My thoughts circled each other, flew down the heating system and came back to me, amplified.

*

I tried the television.
Without Uncle Stephen to point out the ridiculousness of each television show and commercial, how each demeaned humanity in one way or another, the images were surfaces devoid of meaning.

Point. Less.

He had taught me that there was something underneath each sight and sound, and now I couldn’t watch without hearing his voice. I needed to hear his voice.

Besides, the TV masked the noises from outside; the sounds of wheels on gravel that would be them returning.

And I was back in my room. The box again on my lap. The next envelope.

“I miss you,” I said. And though I wanted to cry. I couldn’t.

“Didn’t writing these make it worse?” I had asked Uncle Stephen.

“I don’t know,” Uncle Stephen had said, “and I had always intended to give them to her.”

“Why?”

“She never believed that I loved her. And only her.”

I Miss You.

Uncle Stephen’s advice on love came and went with the seasons, and his health.

“And you never mailed a single one?”

He had shrugged, “I pictured her new man coming home, finding the envelope, opening it.”

“People open other people’s mail?”

“Love makes you do strange things,” Uncle Stephen said.

“But that’s wrong.”

Even as I was saying it I was remembering her computer, the one time I had been left alone in her room, while she went to the bathroom, and how I could see the Instant Messaging boxes popping open and a chime, meaning that she had new e-mail.

To not look at her computer I had made a fist, and the marks of my nails on my palm were there for days. One pain for another. She had found the marks on my palm, and asked, and I had lied, telling her I had fallen on the hay rake.

I Miss You.

The house was silent.

Outside, winter held its breath.

There was no car pulling into our driveway.

No snap of the river-stone gravel under the car’s wheels.

There was only myself and the past, one letter at a time, boxed.

This time I used my knife and slit the envelope open, though grandfather had warned me that paper dulled knives.

Again, the single sheet of paper.

I held it up to the light. Watermarked.
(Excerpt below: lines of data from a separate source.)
(* ===== verification/StringTables.v ===== *)
(** * Interning and symbol identifiers of a PS5 module

    The string table keeps every string it was given readable at the offset it
    returned; [encode_id] and [nid] are injective encodings, shown by decoding
    them. *)

From Stdlib Require Import ZArith List Bool Lia String Ascii.
From S2P Require Import Prelude Bytes Hash ElfObject ModuleTables.
Import ListNotations.
Open Scope Z_scope.

(** ** String table *)

(** A C string: no NUL among its bytes. *)
Definition c_string (s : string) : Prop := ~ In 0 (bytes_of_string s).

(** Every interned string reads back at its offset; the table fits 32 bits. *)
Record string_table_ok (t : StringTable) : Prop := {
  st_bytes : bytes_ok (st_data t);
  st_size : 0 < size (st_data t) <= 2 ^ 32;
  st_interned : forall v o, In (v, o) (st_offsets t) -> string_stored (st_data t) o v
}.

Lemma string_stored_app table more o s :
  string_stored table o s -> string_stored (table ++ more) o s.
Proof.
  intros (Ho & Hf & Hs & Hz & Hn). pose proof (size_nonneg more). pose proof (size_nonneg (bytes_of_string s)).
  unfold string_stored. rewrite size_app.
  assert (B : forall i, 0 <= i < size table -> byte_at (table ++ more) i = byte_at table i)
    by (intros i Hi; rewrite byte_at_app; replace (i <? size table) with true by lia; reflexivity).
  split; [assumption|]. split; [lia|]. split; [|split; [rewrite B by lia; assumption|assumption]].
  rewrite <- Hs at 2. apply sub_ext; rewrite ?size_app; try lia. intros i Hi. apply B. lia.
Qed.

Lemma string_stored_new table s :
  c_string s -> string_stored (table ++ bytes_of_string s ++ [0]) (size table) s.
Proof.
  intros Hn. pose proof (size_nonneg table). pose proof (size_nonneg (bytes_of_string s)) as Hs.
  unfold string_stored. rewrite !size_app. change (size [0]) with 1.
  split; [assumption|]. split; [lia|]. split; [|split; [|assumption]].
  - apply bytes_ext; rewrite size_sub by (rewrite ?size_app; change (size [0]) with 1; lia); [reflexivity|].
    intros i Hi. rewrite byte_at_sub, byte_at_app by lia. replace (size table + i <? size table) with false by lia.
    rewrite byte_at_app. replace (size table + i - size table) with i by lia.
    replace (i <? size (bytes_of_string s)) with true by lia. reflexivity.
  - rewrite byte_at_app. replace (_ <? size table) with false by lia.
    rewrite byte_at_app. replace (_ <? size (bytes_of_string s)) with false by lia.
    replace (_ - _ - _) with 0 by lia. reflexivity.
Qed.

Lemma find_offset_in t v o : find_offset t v = Some o -> In (v, o) (st_offsets t).
Proof.
  unfold find_offset. destruct (find _ _) as [[v' o']|] eqn:E; [|discriminate].
  intros H. injection H as <-. apply find_some in E as [Hin He]. apply String.eqb_eq in He.
  cbn in He. subst. assumption.
Qed.

Lemma string_table_initial : string_table_ok string_table.
Proof. split; [repeat constructor; lia|cbn; lia|intros ? ? []]. Qed.

Lemma st_add_ok t v o t' :
  string_table_ok t -> c_string v -> size (st_data t) + size (bytes_of_string v) + 1 <= 2 ^ 32 ->
  st_add t v = (o, t') ->
  string_table_ok t' /\ string_stored (st_data t') o v /\ find_offset t' v = Some o /\
  exists more, st_data t' = st_data t ++ more.
Proof.
  intros [Hb Hs Hi] Hc Hz E. unfold st_add in E. destruct (find_offset t v) as [o'|] eqn:F.
  - injection E as <- <-. split; [split; assumption|].
    split; [apply Hi, find_offset_in, F|]. split; [assumption|]. exists []. rewrite app_nil_r. reflexivity.
  - pose proof (size_nonneg (bytes_of_string v)).
    rewrite u32_small in E by lia. injection E as <- <-. cbn [st_data st_offsets].
    assert (N : string_stored (st_data t ++ bytes_of_string v ++ [0]) (size (st_data t)) v)
      by (apply string_stored_new; assumption).
    split; [|split; [exact N|split; [|eexists; reflexivity]]].
    + split; cbn [st_data st_offsets].
      * rewrite !bytes_ok_app. repeat split; auto with bytes. repeat constructor; lia.
      * rewrite !size_app. change (size [0]) with 1. lia.
      * intros w p [Hin|Hin]; [injection Hin as <- <-; exact N|]. apply string_stored_app. auto.
    + unfold find_offset. cbn [st_offsets find fst]. rewrite String.eqb_refl. reflexivity.
Qed.

(** The string table never loses a string: adding [v] to a well-formed
    table returns an offset at which the ELF reader's lookup finds [v], keeps
    every earlier lookup, keeps the table well formed, and adding [v] again
    returns the same offset and the same table. *)
Theorem string_table_interns t v o t' :
  string_table_ok t -> c_string v -> size (st_data t) + size (bytes_of_string v) + 1 <= 2 ^ 32 ->
  st_add t v = (o, t') ->
  string_table_ok t' /\ string_at (st_data t') o = Ok v /\ st_add t' v = (o, t') /\
  forall a s, 0 <= a -> string_at (st_data t) a = Ok s -> string_at (st_data t') a = Ok s.
Proof.
  intros Ht Hc Hz E. destruct (st_add_ok t v o t' Ht Hc Hz E) as (Ht' & Hst & Hf & more & Hm).
  split; [assumption|]. split; [|split].
  - apply string_at_iff; [apply (st_bytes _ Ht')|apply Hst|exact Hst].
  - unfold st_add. rewrite Hf. reflexivity.
  - intros a s Ha Hs. apply string_at_iff in Hs; [|apply (st_bytes _ Ht)|assumption].
    apply string_at_iff; [apply (st_bytes _ Ht')|assumption|]. rewrite Hm. apply string_stored_app, Hs.
Qed.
I knew from Uncle Stephen’s writing days that he only used 100 percent cotton rag paper.

I Miss You:

I had forgotten what it was to be pure.
I had forgotten what it was to be seen.
I had forgotten what it was to believe.
I had forgotten what it was to be known.
You brought me these.

I had the house to myself.

Uncle Stephen and grandmother were in Starkville to see the neurologist.

I pulled the box from under the bed.

Grandmother’s house had its own smell, as if all the years of drying her clothes on the line had brought the fierce sun into the house, burning away the Mississippi mustiness and leaving a hint of hot clean cloth.

But Uncle Stephen’s box had his house’s smell.

When I missed him, I had the box.

And its envelopes.

The second was addressed the same as the first: I Miss You.

And the return address: Uncle Stephen’s initials, S. R. V.

Stephen Rye Vickers.

His last M.R.I. had a small white dot.

The neurologist was going to explain the dot.

I held envelope number two and thought about going to medical school to learn how to explain one small mark.

One mystery.

He had typed the addresses, and the periods of the manual typewriter left dents in the envelope I could feel.

Dots.

“I miss you,” I said.

I tore the envelope open.

Your voice comforted me when nothing else would.